Find the line in the entries below that contains "(* ===== verification/TcpComponent.v ===== *)". Repeat it exactly, and every line after it through the line that contains "What a connection".

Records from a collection
-------
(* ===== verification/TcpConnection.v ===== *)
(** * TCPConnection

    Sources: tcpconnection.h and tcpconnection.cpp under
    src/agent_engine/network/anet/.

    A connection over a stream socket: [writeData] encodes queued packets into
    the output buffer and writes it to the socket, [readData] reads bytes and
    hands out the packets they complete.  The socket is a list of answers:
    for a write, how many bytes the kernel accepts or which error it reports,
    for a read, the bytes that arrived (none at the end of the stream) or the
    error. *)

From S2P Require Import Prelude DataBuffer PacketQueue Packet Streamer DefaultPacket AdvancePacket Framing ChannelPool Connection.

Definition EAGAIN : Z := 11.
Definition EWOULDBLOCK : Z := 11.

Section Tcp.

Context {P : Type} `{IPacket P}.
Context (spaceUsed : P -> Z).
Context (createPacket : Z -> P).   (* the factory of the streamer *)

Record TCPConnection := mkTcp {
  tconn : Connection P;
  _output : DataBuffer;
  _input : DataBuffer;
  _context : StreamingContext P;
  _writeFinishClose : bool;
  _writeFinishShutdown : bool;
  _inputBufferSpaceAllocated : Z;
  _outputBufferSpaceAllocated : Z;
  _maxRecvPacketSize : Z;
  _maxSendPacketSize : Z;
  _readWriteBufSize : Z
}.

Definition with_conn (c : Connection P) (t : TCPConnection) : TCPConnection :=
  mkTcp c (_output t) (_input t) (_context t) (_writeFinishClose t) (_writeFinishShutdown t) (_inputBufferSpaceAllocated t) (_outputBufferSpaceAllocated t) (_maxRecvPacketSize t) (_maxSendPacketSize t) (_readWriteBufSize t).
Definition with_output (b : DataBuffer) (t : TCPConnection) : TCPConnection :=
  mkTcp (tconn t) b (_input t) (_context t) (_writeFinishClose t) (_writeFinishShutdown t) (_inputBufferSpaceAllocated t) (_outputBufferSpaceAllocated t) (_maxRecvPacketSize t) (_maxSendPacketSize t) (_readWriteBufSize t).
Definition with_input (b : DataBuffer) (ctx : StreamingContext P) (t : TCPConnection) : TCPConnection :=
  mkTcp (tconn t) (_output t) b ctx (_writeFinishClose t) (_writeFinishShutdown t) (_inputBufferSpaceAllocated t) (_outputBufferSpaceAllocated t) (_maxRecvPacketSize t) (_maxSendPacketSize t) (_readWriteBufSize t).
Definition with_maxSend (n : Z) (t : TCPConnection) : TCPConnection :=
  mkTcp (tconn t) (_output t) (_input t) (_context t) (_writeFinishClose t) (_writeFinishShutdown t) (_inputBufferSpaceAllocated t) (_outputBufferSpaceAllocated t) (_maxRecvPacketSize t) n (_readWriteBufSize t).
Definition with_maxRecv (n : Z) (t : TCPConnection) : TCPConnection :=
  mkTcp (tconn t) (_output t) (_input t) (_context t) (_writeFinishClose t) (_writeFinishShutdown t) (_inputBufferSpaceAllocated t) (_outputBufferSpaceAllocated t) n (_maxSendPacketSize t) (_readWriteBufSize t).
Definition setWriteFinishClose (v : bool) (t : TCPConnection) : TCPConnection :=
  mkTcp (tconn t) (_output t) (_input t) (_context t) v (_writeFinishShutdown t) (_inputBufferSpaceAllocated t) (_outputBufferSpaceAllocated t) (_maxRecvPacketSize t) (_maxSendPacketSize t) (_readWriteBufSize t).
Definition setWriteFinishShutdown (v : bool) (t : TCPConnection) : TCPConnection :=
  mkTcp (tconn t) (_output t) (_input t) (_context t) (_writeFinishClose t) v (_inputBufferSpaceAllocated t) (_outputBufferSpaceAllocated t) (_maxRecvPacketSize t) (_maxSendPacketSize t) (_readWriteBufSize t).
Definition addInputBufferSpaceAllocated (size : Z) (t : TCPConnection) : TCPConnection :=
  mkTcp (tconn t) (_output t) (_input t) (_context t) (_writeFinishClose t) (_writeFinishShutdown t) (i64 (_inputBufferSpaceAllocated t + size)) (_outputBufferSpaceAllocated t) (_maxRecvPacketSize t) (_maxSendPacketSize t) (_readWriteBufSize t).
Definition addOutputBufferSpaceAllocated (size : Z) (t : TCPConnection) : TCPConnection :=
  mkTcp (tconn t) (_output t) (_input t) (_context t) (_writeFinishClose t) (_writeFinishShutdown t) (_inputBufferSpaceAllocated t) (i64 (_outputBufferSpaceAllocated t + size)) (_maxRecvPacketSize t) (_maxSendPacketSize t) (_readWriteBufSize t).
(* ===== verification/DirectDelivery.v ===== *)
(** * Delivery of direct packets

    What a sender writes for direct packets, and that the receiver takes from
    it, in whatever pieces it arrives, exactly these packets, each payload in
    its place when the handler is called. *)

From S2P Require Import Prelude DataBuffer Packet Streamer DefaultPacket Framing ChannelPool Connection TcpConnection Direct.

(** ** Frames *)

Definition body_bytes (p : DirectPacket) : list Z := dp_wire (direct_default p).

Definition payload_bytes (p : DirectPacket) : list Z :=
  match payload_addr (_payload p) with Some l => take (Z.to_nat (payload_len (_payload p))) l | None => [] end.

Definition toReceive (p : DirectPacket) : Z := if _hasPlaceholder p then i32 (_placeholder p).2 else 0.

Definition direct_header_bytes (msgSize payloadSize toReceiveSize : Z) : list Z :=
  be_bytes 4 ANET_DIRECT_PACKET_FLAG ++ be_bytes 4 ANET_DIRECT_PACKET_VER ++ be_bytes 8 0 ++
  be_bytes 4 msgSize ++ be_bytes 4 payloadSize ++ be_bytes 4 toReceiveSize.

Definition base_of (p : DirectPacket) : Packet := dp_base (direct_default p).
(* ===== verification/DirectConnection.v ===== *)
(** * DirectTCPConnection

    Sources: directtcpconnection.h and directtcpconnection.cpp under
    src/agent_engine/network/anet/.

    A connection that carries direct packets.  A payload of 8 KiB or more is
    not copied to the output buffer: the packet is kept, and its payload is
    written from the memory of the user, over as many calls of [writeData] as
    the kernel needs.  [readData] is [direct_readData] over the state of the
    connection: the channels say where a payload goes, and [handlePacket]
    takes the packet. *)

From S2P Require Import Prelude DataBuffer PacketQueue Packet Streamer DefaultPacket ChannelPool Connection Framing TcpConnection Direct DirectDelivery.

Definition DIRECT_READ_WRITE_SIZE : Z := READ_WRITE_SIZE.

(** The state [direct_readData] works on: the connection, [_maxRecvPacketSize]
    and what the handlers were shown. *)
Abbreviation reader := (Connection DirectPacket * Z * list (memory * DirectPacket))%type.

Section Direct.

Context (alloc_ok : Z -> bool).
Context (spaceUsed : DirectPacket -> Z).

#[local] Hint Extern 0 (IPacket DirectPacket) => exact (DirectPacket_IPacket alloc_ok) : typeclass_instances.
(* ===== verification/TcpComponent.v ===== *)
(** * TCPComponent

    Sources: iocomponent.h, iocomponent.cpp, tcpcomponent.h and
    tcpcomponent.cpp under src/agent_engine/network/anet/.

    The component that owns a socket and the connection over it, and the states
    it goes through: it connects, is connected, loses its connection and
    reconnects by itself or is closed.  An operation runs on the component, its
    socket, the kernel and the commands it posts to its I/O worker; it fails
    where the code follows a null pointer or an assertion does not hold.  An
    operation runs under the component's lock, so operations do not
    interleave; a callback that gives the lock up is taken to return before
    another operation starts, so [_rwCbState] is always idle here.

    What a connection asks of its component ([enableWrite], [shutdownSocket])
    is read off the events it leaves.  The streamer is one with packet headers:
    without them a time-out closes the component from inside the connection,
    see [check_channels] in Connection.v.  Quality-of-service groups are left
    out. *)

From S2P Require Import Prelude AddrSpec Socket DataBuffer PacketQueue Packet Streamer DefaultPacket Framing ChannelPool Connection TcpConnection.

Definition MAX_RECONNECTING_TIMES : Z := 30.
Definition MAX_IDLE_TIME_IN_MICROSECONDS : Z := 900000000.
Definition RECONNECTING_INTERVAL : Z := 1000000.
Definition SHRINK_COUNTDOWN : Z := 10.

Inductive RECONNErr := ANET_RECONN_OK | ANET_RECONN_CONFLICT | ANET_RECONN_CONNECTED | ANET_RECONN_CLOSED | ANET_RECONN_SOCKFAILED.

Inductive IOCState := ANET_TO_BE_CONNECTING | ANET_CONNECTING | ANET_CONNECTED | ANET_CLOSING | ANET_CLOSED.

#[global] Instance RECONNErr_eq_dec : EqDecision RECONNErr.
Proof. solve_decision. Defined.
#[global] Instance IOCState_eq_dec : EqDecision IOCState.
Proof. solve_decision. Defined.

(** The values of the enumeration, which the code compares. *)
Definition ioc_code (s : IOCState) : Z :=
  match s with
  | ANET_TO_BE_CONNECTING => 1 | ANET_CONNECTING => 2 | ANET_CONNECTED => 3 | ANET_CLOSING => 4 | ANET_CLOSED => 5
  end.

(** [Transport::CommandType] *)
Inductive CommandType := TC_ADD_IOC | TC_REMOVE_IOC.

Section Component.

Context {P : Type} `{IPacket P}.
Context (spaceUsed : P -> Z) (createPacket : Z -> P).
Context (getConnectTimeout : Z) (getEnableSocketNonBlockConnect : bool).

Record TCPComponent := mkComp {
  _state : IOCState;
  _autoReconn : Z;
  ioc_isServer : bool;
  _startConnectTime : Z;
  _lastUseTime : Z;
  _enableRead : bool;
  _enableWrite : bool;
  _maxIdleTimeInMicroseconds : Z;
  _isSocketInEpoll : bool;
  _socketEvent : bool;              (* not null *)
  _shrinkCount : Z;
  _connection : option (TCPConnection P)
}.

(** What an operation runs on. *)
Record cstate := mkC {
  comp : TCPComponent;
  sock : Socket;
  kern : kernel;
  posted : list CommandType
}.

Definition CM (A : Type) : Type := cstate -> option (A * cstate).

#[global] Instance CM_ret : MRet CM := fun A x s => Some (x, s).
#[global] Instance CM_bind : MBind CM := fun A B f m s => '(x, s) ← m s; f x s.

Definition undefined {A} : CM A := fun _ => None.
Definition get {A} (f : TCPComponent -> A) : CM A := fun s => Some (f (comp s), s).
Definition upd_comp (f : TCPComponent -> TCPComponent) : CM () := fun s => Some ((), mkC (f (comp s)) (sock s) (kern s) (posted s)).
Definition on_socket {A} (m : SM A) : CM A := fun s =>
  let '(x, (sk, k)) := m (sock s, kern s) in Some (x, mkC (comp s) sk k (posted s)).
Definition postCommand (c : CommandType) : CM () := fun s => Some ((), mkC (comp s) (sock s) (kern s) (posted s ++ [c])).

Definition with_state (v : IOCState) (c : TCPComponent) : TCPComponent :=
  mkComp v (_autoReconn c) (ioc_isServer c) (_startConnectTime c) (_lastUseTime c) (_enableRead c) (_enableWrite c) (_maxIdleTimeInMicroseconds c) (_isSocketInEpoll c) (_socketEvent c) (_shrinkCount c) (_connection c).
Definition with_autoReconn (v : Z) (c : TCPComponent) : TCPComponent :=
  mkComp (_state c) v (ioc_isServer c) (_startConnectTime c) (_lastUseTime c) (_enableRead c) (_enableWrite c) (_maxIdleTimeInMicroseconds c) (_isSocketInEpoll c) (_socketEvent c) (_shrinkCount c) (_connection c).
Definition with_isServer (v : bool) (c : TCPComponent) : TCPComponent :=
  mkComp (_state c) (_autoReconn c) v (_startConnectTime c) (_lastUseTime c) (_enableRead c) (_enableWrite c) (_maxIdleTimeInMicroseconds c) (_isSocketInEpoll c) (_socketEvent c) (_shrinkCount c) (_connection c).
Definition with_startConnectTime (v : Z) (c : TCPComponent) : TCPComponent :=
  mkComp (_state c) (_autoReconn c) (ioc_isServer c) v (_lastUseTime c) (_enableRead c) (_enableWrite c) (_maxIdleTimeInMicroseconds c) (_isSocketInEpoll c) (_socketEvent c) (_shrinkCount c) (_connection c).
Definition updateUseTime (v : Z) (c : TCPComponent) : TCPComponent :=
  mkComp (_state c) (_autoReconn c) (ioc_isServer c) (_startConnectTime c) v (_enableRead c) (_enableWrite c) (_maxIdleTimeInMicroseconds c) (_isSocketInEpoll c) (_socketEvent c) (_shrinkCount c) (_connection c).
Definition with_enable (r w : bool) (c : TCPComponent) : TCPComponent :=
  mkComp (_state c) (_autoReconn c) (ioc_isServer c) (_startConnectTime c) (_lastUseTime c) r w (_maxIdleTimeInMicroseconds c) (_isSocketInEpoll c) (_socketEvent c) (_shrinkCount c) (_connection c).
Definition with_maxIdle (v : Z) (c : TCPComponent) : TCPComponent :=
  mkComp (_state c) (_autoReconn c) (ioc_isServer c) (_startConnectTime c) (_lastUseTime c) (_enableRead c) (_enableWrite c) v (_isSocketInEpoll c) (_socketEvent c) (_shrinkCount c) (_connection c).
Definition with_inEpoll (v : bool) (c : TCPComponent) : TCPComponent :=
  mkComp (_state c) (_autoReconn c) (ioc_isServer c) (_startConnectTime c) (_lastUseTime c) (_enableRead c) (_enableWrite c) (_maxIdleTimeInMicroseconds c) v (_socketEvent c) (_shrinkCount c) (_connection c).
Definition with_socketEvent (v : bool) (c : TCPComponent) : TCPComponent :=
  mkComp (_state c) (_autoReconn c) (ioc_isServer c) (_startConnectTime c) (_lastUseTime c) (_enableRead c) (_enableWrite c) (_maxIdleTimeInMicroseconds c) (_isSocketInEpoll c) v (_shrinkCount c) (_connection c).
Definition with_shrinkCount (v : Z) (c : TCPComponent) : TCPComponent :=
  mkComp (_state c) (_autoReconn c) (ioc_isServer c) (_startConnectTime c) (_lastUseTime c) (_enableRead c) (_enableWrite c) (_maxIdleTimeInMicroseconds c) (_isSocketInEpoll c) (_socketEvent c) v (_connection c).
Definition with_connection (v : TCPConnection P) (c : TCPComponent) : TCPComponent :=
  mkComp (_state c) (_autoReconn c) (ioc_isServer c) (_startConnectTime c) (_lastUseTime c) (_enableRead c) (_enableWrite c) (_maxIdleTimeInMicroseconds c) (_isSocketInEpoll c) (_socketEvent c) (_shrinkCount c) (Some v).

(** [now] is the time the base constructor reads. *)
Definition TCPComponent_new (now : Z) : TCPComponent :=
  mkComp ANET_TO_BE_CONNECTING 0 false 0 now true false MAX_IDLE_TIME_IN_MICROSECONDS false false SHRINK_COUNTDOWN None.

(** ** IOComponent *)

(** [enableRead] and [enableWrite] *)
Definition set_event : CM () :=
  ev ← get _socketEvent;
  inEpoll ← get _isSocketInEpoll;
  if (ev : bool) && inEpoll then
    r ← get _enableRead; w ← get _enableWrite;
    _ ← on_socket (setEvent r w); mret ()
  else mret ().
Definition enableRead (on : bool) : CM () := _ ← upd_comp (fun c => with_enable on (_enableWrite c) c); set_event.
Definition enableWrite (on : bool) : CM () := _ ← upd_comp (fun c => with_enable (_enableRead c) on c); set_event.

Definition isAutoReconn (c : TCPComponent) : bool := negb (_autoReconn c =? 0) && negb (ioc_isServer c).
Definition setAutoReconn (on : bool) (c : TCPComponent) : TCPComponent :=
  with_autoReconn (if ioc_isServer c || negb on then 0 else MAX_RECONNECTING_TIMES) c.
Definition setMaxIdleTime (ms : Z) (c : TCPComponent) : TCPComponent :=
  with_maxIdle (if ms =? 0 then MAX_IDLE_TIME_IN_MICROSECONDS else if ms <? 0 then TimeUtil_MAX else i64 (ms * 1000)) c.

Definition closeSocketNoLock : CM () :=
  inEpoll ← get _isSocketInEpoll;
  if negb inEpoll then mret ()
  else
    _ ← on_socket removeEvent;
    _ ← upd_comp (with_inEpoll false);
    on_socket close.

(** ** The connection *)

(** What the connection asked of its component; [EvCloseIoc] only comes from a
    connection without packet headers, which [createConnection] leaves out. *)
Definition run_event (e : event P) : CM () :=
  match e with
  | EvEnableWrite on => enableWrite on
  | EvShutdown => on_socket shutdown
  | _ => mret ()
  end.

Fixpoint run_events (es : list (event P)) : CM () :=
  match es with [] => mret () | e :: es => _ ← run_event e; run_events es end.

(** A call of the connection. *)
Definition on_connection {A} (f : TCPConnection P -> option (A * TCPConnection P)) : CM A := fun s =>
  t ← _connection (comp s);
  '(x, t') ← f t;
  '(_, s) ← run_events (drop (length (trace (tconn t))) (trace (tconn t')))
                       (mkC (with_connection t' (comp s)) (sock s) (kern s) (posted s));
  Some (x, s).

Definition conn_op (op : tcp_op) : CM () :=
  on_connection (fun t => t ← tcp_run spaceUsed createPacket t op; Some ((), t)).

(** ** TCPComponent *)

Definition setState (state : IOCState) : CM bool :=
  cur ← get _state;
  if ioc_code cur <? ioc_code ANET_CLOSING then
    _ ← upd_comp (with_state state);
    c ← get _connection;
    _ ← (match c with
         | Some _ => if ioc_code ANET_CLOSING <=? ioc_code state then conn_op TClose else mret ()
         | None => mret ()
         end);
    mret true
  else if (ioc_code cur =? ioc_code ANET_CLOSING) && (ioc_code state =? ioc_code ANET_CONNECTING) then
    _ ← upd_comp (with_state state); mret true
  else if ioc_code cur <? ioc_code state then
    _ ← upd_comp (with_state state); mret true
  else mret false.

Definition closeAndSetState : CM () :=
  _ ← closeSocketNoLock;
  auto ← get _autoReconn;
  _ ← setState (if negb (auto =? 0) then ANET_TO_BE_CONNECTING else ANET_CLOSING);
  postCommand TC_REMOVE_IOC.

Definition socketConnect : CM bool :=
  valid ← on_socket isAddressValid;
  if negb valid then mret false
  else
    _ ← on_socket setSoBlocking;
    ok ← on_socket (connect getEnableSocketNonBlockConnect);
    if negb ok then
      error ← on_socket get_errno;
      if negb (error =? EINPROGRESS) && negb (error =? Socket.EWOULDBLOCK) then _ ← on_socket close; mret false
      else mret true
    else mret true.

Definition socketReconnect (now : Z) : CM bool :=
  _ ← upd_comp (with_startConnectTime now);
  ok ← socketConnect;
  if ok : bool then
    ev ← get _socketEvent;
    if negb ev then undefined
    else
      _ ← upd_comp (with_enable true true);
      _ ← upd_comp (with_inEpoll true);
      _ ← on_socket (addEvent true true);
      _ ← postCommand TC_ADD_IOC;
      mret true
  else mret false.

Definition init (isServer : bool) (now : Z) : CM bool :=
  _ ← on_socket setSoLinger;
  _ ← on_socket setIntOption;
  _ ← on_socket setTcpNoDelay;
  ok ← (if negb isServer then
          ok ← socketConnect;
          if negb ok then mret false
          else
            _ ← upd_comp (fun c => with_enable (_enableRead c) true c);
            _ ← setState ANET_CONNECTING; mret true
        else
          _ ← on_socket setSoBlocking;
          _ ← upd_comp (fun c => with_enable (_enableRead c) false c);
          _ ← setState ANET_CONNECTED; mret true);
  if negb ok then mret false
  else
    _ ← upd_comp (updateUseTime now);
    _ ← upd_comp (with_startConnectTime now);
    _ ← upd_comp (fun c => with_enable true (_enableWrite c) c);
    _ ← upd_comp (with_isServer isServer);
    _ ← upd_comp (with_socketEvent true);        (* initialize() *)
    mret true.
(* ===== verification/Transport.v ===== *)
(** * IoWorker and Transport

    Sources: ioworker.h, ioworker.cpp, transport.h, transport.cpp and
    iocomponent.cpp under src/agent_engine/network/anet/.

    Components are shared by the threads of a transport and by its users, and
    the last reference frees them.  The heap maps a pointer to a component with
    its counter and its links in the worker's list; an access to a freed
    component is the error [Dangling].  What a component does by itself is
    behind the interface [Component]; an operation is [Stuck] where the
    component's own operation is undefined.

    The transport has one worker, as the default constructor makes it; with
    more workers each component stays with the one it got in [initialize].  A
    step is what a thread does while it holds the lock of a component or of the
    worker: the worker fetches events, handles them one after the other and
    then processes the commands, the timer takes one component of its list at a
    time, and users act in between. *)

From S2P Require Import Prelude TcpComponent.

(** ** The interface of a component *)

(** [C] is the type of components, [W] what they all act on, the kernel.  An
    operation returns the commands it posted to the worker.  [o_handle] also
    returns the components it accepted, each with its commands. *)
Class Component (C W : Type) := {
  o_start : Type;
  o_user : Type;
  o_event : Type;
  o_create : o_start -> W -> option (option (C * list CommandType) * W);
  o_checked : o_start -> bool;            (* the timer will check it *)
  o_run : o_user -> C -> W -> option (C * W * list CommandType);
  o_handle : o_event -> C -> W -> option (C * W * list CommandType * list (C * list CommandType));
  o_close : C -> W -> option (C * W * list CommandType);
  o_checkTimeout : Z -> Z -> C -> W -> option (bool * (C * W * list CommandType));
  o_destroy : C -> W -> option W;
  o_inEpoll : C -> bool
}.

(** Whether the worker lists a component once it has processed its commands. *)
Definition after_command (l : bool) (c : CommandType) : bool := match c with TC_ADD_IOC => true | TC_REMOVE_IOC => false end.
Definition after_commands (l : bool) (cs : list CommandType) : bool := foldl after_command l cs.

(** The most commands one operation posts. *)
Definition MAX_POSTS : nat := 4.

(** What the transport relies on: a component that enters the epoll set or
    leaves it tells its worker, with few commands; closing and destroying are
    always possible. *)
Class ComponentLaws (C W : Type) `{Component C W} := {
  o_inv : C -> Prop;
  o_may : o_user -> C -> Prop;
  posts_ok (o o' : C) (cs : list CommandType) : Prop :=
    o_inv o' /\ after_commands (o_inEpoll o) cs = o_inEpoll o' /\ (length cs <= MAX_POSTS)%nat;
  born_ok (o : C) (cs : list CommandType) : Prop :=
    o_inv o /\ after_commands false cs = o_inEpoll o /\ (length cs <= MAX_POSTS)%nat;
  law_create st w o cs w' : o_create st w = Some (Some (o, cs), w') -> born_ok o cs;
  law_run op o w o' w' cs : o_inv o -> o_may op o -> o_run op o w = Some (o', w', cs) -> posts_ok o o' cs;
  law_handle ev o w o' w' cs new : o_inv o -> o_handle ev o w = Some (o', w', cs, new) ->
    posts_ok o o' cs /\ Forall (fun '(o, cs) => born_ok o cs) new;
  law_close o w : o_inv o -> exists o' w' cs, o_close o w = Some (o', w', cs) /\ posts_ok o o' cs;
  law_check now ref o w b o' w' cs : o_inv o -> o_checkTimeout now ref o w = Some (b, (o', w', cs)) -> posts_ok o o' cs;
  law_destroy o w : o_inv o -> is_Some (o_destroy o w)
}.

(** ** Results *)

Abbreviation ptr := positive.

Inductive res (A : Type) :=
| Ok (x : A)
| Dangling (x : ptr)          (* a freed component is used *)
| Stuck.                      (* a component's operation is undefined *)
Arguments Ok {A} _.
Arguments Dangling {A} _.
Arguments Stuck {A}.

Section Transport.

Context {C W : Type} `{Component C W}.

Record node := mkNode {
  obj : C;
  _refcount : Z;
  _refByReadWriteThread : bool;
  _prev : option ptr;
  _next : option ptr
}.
-------
• **ANSWER SECTION**
(* ===== verification/TcpComponent.v ===== *)
(** * TCPComponent

    Sources: iocomponent.h, iocomponent.cpp, tcpcomponent.h and
    tcpcomponent.cpp under src/agent_engine/network/anet/.

    The component that owns a socket and the connection over it, and the states
    it goes through: it connects, is connected, loses its connection and
    reconnects by itself or is closed.  An operation runs on the component, its
    socket, the kernel and the commands it posts to its I/O worker; it fails
    where the code follows a null pointer or an assertion does not hold.  An
    operation runs under the component's lock, so operations do not
    interleave; a callback that gives the lock up is taken to return before
    another operation starts, so [_rwCbState] is always idle here.

    What a connection asks of its component ([enableWrite], [shutdownSocket])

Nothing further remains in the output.